WHAT THE EXERCISE ASKS – Below is a listing. Quote from it, exactly, the lines from the one containing "(birth_date p) v" down to the one containing "self_death_year ← validate_death_year", both ends included, and nothing else.

GIVEN DATA –
Definition validate_death_date (death_date : option string)
    (birth_date : option date) (birth_year : option Z)
  : result (option date) :=
  match death_date with
  | None => Ok None
  | Some s =>
      if str_is_empty s then Ok None
      else
        parsed ← validate_date death_date "death_date";
        match parsed with
        | None => Ok parsed
        | Some p =>
            if match birth_date with
               | Some b => date_ltb p b
               | None => false
               end
            then Raise (ValidationError "death_date"
                          "Death date cannot be before birth date")
            else if match truthy_int birth_year with
                    | Some b => year p <? b
                    | None => false
                    end
            then Raise (ValidationError "death_date"
                          "Death date cannot be before birth year")
            else Ok parsed
        end
  end.

Definition validate_city (city : option string) : result (option string) :=
  match city with
  | None => Ok None
  | Some c =>
      if str_is_empty c then Ok None
      else
        let c := strip c in
        if Z.of_nat (String.length c) >? 100 then
          Raise (ValidationError "birth_city"
                   "City name cannot exceed 100 characters")
        else Ok (Some c)
  end.

(* ===================================================================== *)
(** ** models.py: Person *)
(* ===================================================================== *)

Record Person : Type := mkPerson {
  id : Z;
  name : string;
  birth_year : option Z;
  death_year : option Z;
  gender : option string;
  birth_date : option date;
  death_date : option date;
  birth_city : option string;
  parent_ids : list Z;
  spouse_ids : list Z;
  child_ids : list Z
}.

Definition set_name (v : string) (p : Person) : Person :=
  mkPerson (id p) v (birth_year p) (death_year p) (gender p) (birth_date p)
    (death_date p) (birth_city p) (parent_ids p) (spouse_ids p) (child_ids p).
Definition set_birth_year (v : option Z) (p : Person) : Person :=
  mkPerson (id p) (name p) v (death_year p) (gender p) (birth_date p)
    (death_date p) (birth_city p) (parent_ids p) (spouse_ids p) (child_ids p).
Definition set_death_year (v : option Z) (p : Person) : Person :=
  mkPerson (id p) (name p) (birth_year p) v (gender p) (birth_date p)
    (death_date p) (birth_city p) (parent_ids p) (spouse_ids p) (child_ids p).
Definition set_gender (v : option string) (p : Person) : Person :=
  mkPerson (id p) (name p) (birth_year p) (death_year p) v (birth_date p)
    (death_date p) (birth_city p) (parent_ids p) (spouse_ids p) (child_ids p).
Definition set_birth_date (v : option date) (p : Person) : Person :=
  mkPerson (id p) (name p) (birth_year p) (death_year p) (gender p) v
    (death_date p) (birth_city p) (parent_ids p) (spouse_ids p) (child_ids p).
Definition set_death_date (v : option date) (p : Person) : Person :=
  mkPerson (id p) (name p) (birth_year p) (death_year p) (gender p)
    (birth_date p) v (birth_city p) (parent_ids p) (spouse_ids p) (child_ids p).
Definition set_birth_city (v : option string) (p : Person) : Person :=
  mkPerson (id p) (name p) (birth_year p) (death_year p) (gender p)
    (birth_date p) (death_date p) v (parent_ids p) (spouse_ids p) (child_ids p).
Definition set_parent_ids (v : list Z) (p : Person) : Person :=
  mkPerson (id p) (name p) (birth_year p) (death_year p) (gender p)
    (birth_date p) (death_date p) (birth_city p) v (spouse_ids p) (child_ids p).
Definition set_spouse_ids (v : list Z) (p : Person) : Person :=
  mkPerson (id p) (name p) (birth_year p) (death_year p) (gender p)
    (birth_date p) (death_date p) (birth_city p) (parent_ids p) v (child_ids p).
Definition set_child_ids (v : list Z) (p : Person) : Person :=
  mkPerson (id p) (name p) (birth_year p) (death_year p) (gender p)
    (birth_date p) (death_date p) (birth_city p) (parent_ids p) (spouse_ids p) v.

(** [Person.__init__]: the validators run in the order of the assignments;
    the death year is checked against the [birth_year] argument, the death
    date against the validated [self.birth_date] and [self.birth_year]. *)
Definition Person_init (id : Z) (name : string) (birth_year death_year : option Z)
    (gender birth_date death_date birth_city : option string) : result Person :=
  self_name ← validate_name name;
  self_birth_year ← validate_year birth_year "birth_year";
  self_birth_date ← validate_date birth_date "birth_date";
  self_death_year ← validate_death_year death_year birth_year;
  self_death_date ← validate_death_date death_date self_birth_date self_birth_year;
  self_gender ← validate_gender gender;
  self_birth_city ← validate_city birth_city;
  Ok (mkPerson id self_name self_birth_year self_death_year self_gender
        self_birth_date self_death_date self_birth_city [] [] []).

(** A person entry of the persisted document, for documents whose values
    have the JSON types of section 6 of the specification. [None] is a
    missing key (or [null] for the optional scalar fields, which
    [dict.get] does not tell apart). *)
Record person_data : Type := mkData {
  d_id : option Z;
  d_name : option string;
  d_birth_year : option Z;
  d_death_year : option Z;
  d_gender : option string;
  d_birth_date : option string;
  d_death_date : option string;
  d_birth_city : option string;
  d_parent_ids : option (list Z);
  d_spouse_ids : option (list Z);
  d_child_ids : option (list Z)
}.

(** [Person.to_dict]; a [date] object is always true. *)
Definition to_dict (self : Person) : person_data :=
  mkData (Some (id self)) (Some (name self)) (birth_year self)
    (death_year self) (gender self)
    (isoformat <$> birth_date self) (isoformat <$> death_date self)
    (birth_city self)
    (Some (parent_ids self)) (Some (spouse_ids self)) (Some (child_ids self)).

(** [data[key]] *)
Definition subscript {A} (key : string) (v : option A) : result A :=
  match v with
  | Some a => Ok a
  | None => Raise (KeyError key)
  end.

(** [Person.from_dict] *)
Definition from_dict (data : person_data) : result Person :=
  i ← subscript "id" (d_id data);
  n ← subscript "name" (d_name data);
  person ← Person_init i n (d_birth_year data) (d_death_year data)
             (d_gender data) (d_birth_date data) (d_death_date data)
             (d_birth_city data);
  let person := set_parent_ids (default [] (d_parent_ids data)) person in
  let person := set_spouse_ids (default [] (d_spouse_ids data)) person in
  let person := set_child_ids (default [] (d_child_ids data)) person in
  Ok person.

(* ===================================================================== *)
(** ** Python dict and list primitives *)
(* ===================================================================== *)

Section Dict.
Context {V : Type}.

(** [d.get(k)] *)
Fixpoint dict_get (d : list (Z * V)) (k : Z) : option V :=
  match d with
  | [] => None
  | (k', v) :: d' => if decide (k = k') then Some v else dict_get d' k
  end.

(** [d[k] = v]: an existing key keeps its position, a new key goes last. *)
Fixpoint dict_set (d : list (Z * V)) (k : Z) (v : V) : list (Z * V) :=
  match d with
  | [] => [(k, v)]
  | (k', v') :: d' =>
      if decide (k = k') then (k, v) :: d' else (k', v') :: dict_set d' k v
  end.

(** [del d[k]] for a key that is present. *)
Fixpoint dict_del (d : list (Z * V)) (k : Z) : list (Z * V) :=
  match d with
  | [] => []
  | (k', v') :: d' =>
      if decide (k = k') then d' else (k', v') :: dict_del d' k
  end.

(** [d.values()] and the keys, in insertion order. *)
Definition dict_values (d : list (Z * V)) : list V := d.*2.
Definition dict_keys (d : list (Z * V)) : list Z := d.*1.
End Dict.

(** [l.remove(x)] guarded by [if x in l]: the first occurrence goes. *)
Fixpoint list_remove (x : Z) (l : list Z) : list Z :=
  match l with
  | [] => []
  | y :: l' => if decide (x = y) then l' else y :: list_remove x l'
  end.

(** [if x not in l: l.append(x)] *)
Definition append_new (x : Z) (l : list Z) : list Z :=
  if decide (x ∈ l) then l else l ++ [x].

(* ===================================================================== *)
(** ** tree.py: FamilyTree *)
(* ===================================================================== *)

Record FamilyTree : Type := mkTree {
  people : list (Z * Person);
  next_id : Z
}.

(** [FamilyTree.__init__] *)
Definition empty_tree : FamilyTree := mkTree [] 1.

Definition add_person (name : string) (birth_year death_year : option Z)
    (gender birth_date death_date birth_city : option string)
    (self : FamilyTree) : result Person * FamilyTree :=
  match Person_init (next_id self) name birth_year death_year gender
          birth_date death_date birth_city with
  | Raise e => (Raise e, self)
  | Ok person =>
      (Ok person,
       mkTree (dict_set (people self) (next_id self) person) (next_id self + 1))
  end.

Definition get_person (self : FamilyTree) (id : Z) : option Person :=
  dict_get (people self) id.

Definition _validate_not_self (id1 id2 : Z) (relationship : string)
  : result unit :=
  if decide (id1 = id2) then
    Raise (ValueError ("Cannot create " +:+ relationship +:+
                       " relationship with self"))
  else Ok tt.

Definition _validate_person_exists (self : FamilyTree) (person_id : Z)
    (role : string) : result Person :=
  match get_person self person_id with
  | None =>
      Raise (ValueError (role +:+ " not found (ID: " +:+ str_of_int person_id
                         +:+ ")"))
  | Some person => Ok person
  end.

EXERCISE SOLUTION –
    (birth_date p) v (birth_city p) (parent_ids p) (spouse_ids p) (child_ids p).
Definition set_birth_city (v : option string) (p : Person) : Person :=
  mkPerson (id p) (name p) (birth_year p) (death_year p) (gender p)
    (birth_date p) (death_date p) v (parent_ids p) (spouse_ids p) (child_ids p).
Definition set_parent_ids (v : list Z) (p : Person) : Person :=
  mkPerson (id p) (name p) (birth_year p) (death_year p) (gender p)
    (birth_date p) (death_date p) (birth_city p) v (spouse_ids p) (child_ids p).
Definition set_spouse_ids (v : list Z) (p : Person) : Person :=
  mkPerson (id p) (name p) (birth_year p) (death_year p) (gender p)
    (birth_date p) (death_date p) (birth_city p) (parent_ids p) v (child_ids p).
Definition set_child_ids (v : list Z) (p : Person) : Person :=
  mkPerson (id p) (name p) (birth_year p) (death_year p) (gender p)
    (birth_date p) (death_date p) (birth_city p) (parent_ids p) (spouse_ids p) v.

(** [Person.__init__]: the validators run in the order of the assignments;
    the death year is checked against the [birth_year] argument, the death
    date against the validated [self.birth_date] and [self.birth_year]. *)
Definition Person_init (id : Z) (name : string) (birth_year death_year : option Z)
    (gender birth_date death_date birth_city : option string) : result Person :=
  self_name ← validate_name name;
  self_birth_year ← validate_year birth_year "birth_year";
  self_birth_date ← validate_date birth_date "birth_date";
  self_death_year ← validate_death_year death_year birth_year;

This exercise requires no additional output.